| Description of the task |
Here are some entries. Repeat all of them exactly.
========
(* ===== verification/Pagination.v ===== *)
(** * The pagination endpoint group ([pkg/endpoints/pagination])

    The three handlers [link], [odata] and [cursor] over the shared synthetic dataset.  Each handler
    is a validation part that ends in a response value or in the message of a 400, followed by one
    JSON reply, exactly as the Go handlers are laid out. *)
From S2P Require Import Prelude GoStrings GoNum Sha256 GoUrl Json Http ServeMux Registry.

Definition defaultTotal : Z := 100.
Definition defaultPageSize : Z := 10.
Definition maxTotal : Z := 10000.
Definition maxPageSize : Z := 1000.

(** ** Data *)

Record Item := mkItem { ID : Z; Value : string }.

(** A Go slice of items: [None] is the nil slice, which encodes as [null]. *)
Abbreviation Items := (option (list Item)).

Record LinkResponse := mkLinkResponse {
  l_Items : Items; l_Page : Z; l_PerPage : Z; l_Total : Z }.
Record ODataResponse := mkODataResponse {
  o_Value : Items; o_Count : Z; o_NextLink : string }.
Record CursorResponse := mkCursorResponse {
  c_Items : Items; c_NextCursor : string }.

(** ** The dataset *)

Definition deterministicValue (id : Z) : string :=
  hex_EncodeToString (stake 8 (sha256 (Itoa id))).

(** [for i := start; i < stop; i++] *)
Definition int_range (start stop : Z) : list Z :=
  map (fun i => start + Z.of_nat i) (seq 0 (Z.to_nat (stop - start))).

Definition sliceItems (start pageSize total : Z) : Items :=
  if total <=? start then None
  else
    let end0 := wrap64 (start + pageSize) in
    let end_ := if total <? end0 then total else end0 in
    Some (map (fun i => mkItem i (deterministicValue i)) (int_range start end_)).

Definition lastPageFor (total perPage : Z) : Z :=
  if total <=? 0 then 1 else Z.quot (wrap64 (wrap64 (total + perPage) - 1)) perPage.

(** ** Parameter parsing *)

Definition positiveDefault (raw : string) (def : Z) : res string Z :=
  if String.eqb raw "" then Ok def
  else let '(n, err) := Atoi raw in
       if bool_decide (err <> None) || (n <? 1) then Err "must be a positive integer" else Ok n.

Definition nonNegativeDefault (raw : string) (def : Z) : res string Z :=
  if String.eqb raw "" then Ok def
  else let '(n, err) := Atoi raw in
       if bool_decide (err <> None) || (n <? 0) then Err "must be a non-negative integer" else Ok n.

Definition boundedDefault (raw : string) (def upper : Z) (name : string) : res string Z :=
  if String.eqb raw "" then Ok def
  else let '(n, err) := Atoi raw in
       if bool_decide (err <> None) || (n <? 1) then Err (name ++ " must be a positive integer")
       else if upper <? n then Err (name ++ " " ++ Itoa n ++ " exceeds max " ++ Itoa upper)
       else Ok n.

(** ** Cursors *)

Definition encodeCursor (offset : Z) : string := RawURLEncoding_EncodeToString (Itoa offset).

Inductive cursor_error := BadBase64 | BadInteger | Negative.

Definition decodeCursor (s : string) : res cursor_error Z :=
  match RawURLEncoding_DecodeString s with
  | None => Err BadBase64
  | Some raw =>
    let '(n, err) := Atoi raw in
    if bool_decide (err <> None) then Err BadInteger
    else if n <? 0 then Err Negative
    else Ok n
  end.

(** ** URLs *)

Definition requestBaseURL (r : Request) : string :=
  (if r_TLS r then "https" else "http") ++ "://" ++ r_Host r ++ r_Path r.

Section Handlers.
Context `{UnicodeTables}.

Definition linkHeader (base rel : string) (page perPage total : Z) : string :=
  "<" ++ base ++ "?page=" ++ Itoa page ++ "&per_page=" ++ Itoa perPage ++ "&total=" ++ Itoa total
  ++ ">; rel=" ++ Quote rel.

(** ** The RFC 5988 Link style *)

(** The value of the Link header and the body, or the message of the 400. *)
Definition link_result (r : Request) : res string (string * LinkResponse) :=
  match positiveDefault (q_Get r "page") 1 with
  | Err _ => Err "page must be a positive integer"
  | Ok page =>
    perPage ← boundedDefault (q_Get r "per_page") defaultPageSize maxPageSize "per_page";
    total ← boundedDefault (q_Get r "total") defaultTotal maxTotal "total";
    let lastPage := lastPageFor total perPage in
    if lastPage <? page then
      Err ("page " ++ Itoa page ++ " is past end of dataset (total=" ++ Itoa total ++ ", per_page="
           ++ Itoa perPage ++ ", last_page=" ++ Itoa lastPage ++ ")")
    else
      let start := wrap64 (wrap64 (page - 1) * perPage) in
      let items := sliceItems start perPage total in
      let base := requestBaseURL r in
      let parts :=
        ([linkHeader base "first" 1 perPage total; linkHeader base "last" lastPage perPage total]
         ++ (if 1 <? page then [linkHeader base "prev" (page - 1) perPage total] else [])
         ++ (if page <? lastPage then [linkHeader base "next" (page + 1) perPage total] else []))%list
      in
      Ok (Join parts ", ", mkLinkResponse items page perPage total)
  end.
========
| Answer to the exercise |
(* ===== verification/Pagination.v ===== *)
(** * The pagination endpoint group ([pkg/endpoints/pagination])

    The three handlers [link], [odata] and [cursor] over the shared synthetic dataset.  Each handler
    is a validation part that ends in a response value or in the message of a 400, followed by one
    JSON reply, exactly as the Go handlers are laid out. *)
From S2P Require Import Prelude GoStrings GoNum Sha256 GoUrl Json Http ServeMux Registry.

Definition defaultTotal : Z := 100.
Definition defaultPageSize : Z := 10.
Definition maxTotal : Z := 10000.
Definition maxPageSize : Z := 1000.

(** ** Data *)

Record Item := mkItem { ID : Z; Value : string }.

(** A Go slice of items: [None] is the nil slice, which encodes as [null]. *)
Abbreviation Items := (option (list Item)).

Record LinkResponse := mkLinkResponse {
  l_Items : Items; l_Page : Z; l_PerPage : Z; l_Total : Z }.
Record ODataResponse := mkODataResponse {
  o_Value : Items; o_Count : Z; o_NextLink : string }.
Record CursorResponse := mkCursorResponse {
  c_Items : Items; c_NextCursor : string }.

(** ** The dataset *)

Definition deterministicValue (id : Z) : string :=
  hex_EncodeToString (stake 8 (sha256 (Itoa id))).

(** [for i := start; i < stop; i++] *)
Definition int_range (start stop : Z) : list Z :=
  map (fun i => start + Z.of_nat i) (seq 0 (Z.to_nat (stop - start))).

Definition sliceItems (start pageSize total : Z) : Items :=
  if total <=? start then None
  else
    let end0 := wrap64 (start + pageSize) in
    let end_ := if total <? end0 then total else end0 in
    Some (map (fun i => mkItem i (deterministicValue i)) (int_range start end_)).

Definition lastPageFor (total perPage : Z) : Z :=
  if total <=? 0 then 1 else Z.quot (wrap64 (wrap64 (total + perPage) - 1)) perPage.

(** ** Parameter parsing *)

Definition positiveDefault (raw : string) (def : Z) : res string Z :=
  if String.eqb raw "" then Ok def
  else let '(n, err) := Atoi raw in
       if bool_decide (err <> None) || (n <? 1) then Err "must be a positive integer" else Ok n.

Definition nonNegativeDefault (raw : string) (def : Z) : res string Z :=
  if String.eqb raw "" then Ok def
  else let '(n, err) := Atoi raw in
       if bool_decide (err <> None) || (n <? 0) then Err "must be a non-negative integer" else Ok n.

Definition boundedDefault (raw : string) (def upper : Z) (name : string) : res string Z :=
  if String.eqb raw "" then Ok def
  else let '(n, err) := Atoi raw in
       if bool_decide (err <> None) || (n <? 1) then Err (name ++ " must be a positive integer")
       else if upper <? n then Err (name ++ " " ++ Itoa n ++ " exceeds max " ++ Itoa upper)
       else Ok n.

(** ** Cursors *)

Definition encodeCursor (offset : Z) : string := RawURLEncoding_EncodeToString (Itoa offset).

Inductive cursor_error := BadBase64 | BadInteger | Negative.

Definition decodeCursor (s : string) : res cursor_error Z :=
  match RawURLEncoding_DecodeString s with
  | None => Err BadBase64
  | Some raw =>
    let '(n, err) := Atoi raw in
    if bool_decide (err <> None) then Err BadInteger
    else if n <? 0 then Err Negative
    else Ok n
  end.

(** ** URLs *)

Definition requestBaseURL (r : Request) : string :=
  (if r_TLS r then "https" else "http") ++ "://" ++ r_Host r ++ r_Path r.

Section Handlers.
Context `{UnicodeTables}.

Definition linkHeader (base rel : string) (page perPage total : Z) : string :=
  "<" ++ base ++ "?page=" ++ Itoa page ++ "&per_page=" ++ Itoa perPage ++ "&total=" ++ Itoa total
  ++ ">; rel=" ++ Quote rel.

(** ** The RFC 5988 Link style *)

(** The value of the Link header and the body, or the message of the 400. *)
Definition link_result (r : Request) : res string (string * LinkResponse) :=
  match positiveDefault (q_Get r "page") 1 with
  | Err _ => Err "page must be a positive integer"
  | Ok page =>
    perPage ← boundedDefault (q_Get r "per_page") defaultPageSize maxPageSize "per_page";
    total ← boundedDefault (q_Get r "total") defaultTotal maxTotal "total";
    let lastPage := lastPageFor total perPage in
    if lastPage <? page then
      Err ("page " ++ Itoa page ++ " is past end of dataset (total=" ++ Itoa total ++ ", per_page="
           ++ Itoa perPage ++ ", last_page=" ++ Itoa lastPage ++ ")")
    else
      let start := wrap64 (wrap64 (page - 1) * perPage) in
      let items := sliceItems start perPage total in
      let base := requestBaseURL r in
      let parts :=
        ([linkHeader base "first" 1 perPage total; linkHeader base "last" lastPage perPage total]
         ++ (if 1 <? page then [linkHeader base "prev" (page - 1) perPage total] else [])
         ++ (if page <? lastPage then [linkHeader base "next" (page + 1) perPage total] else []))%list
      in
      Ok (Join parts ", ", mkLinkResponse items page perPage total)
  end.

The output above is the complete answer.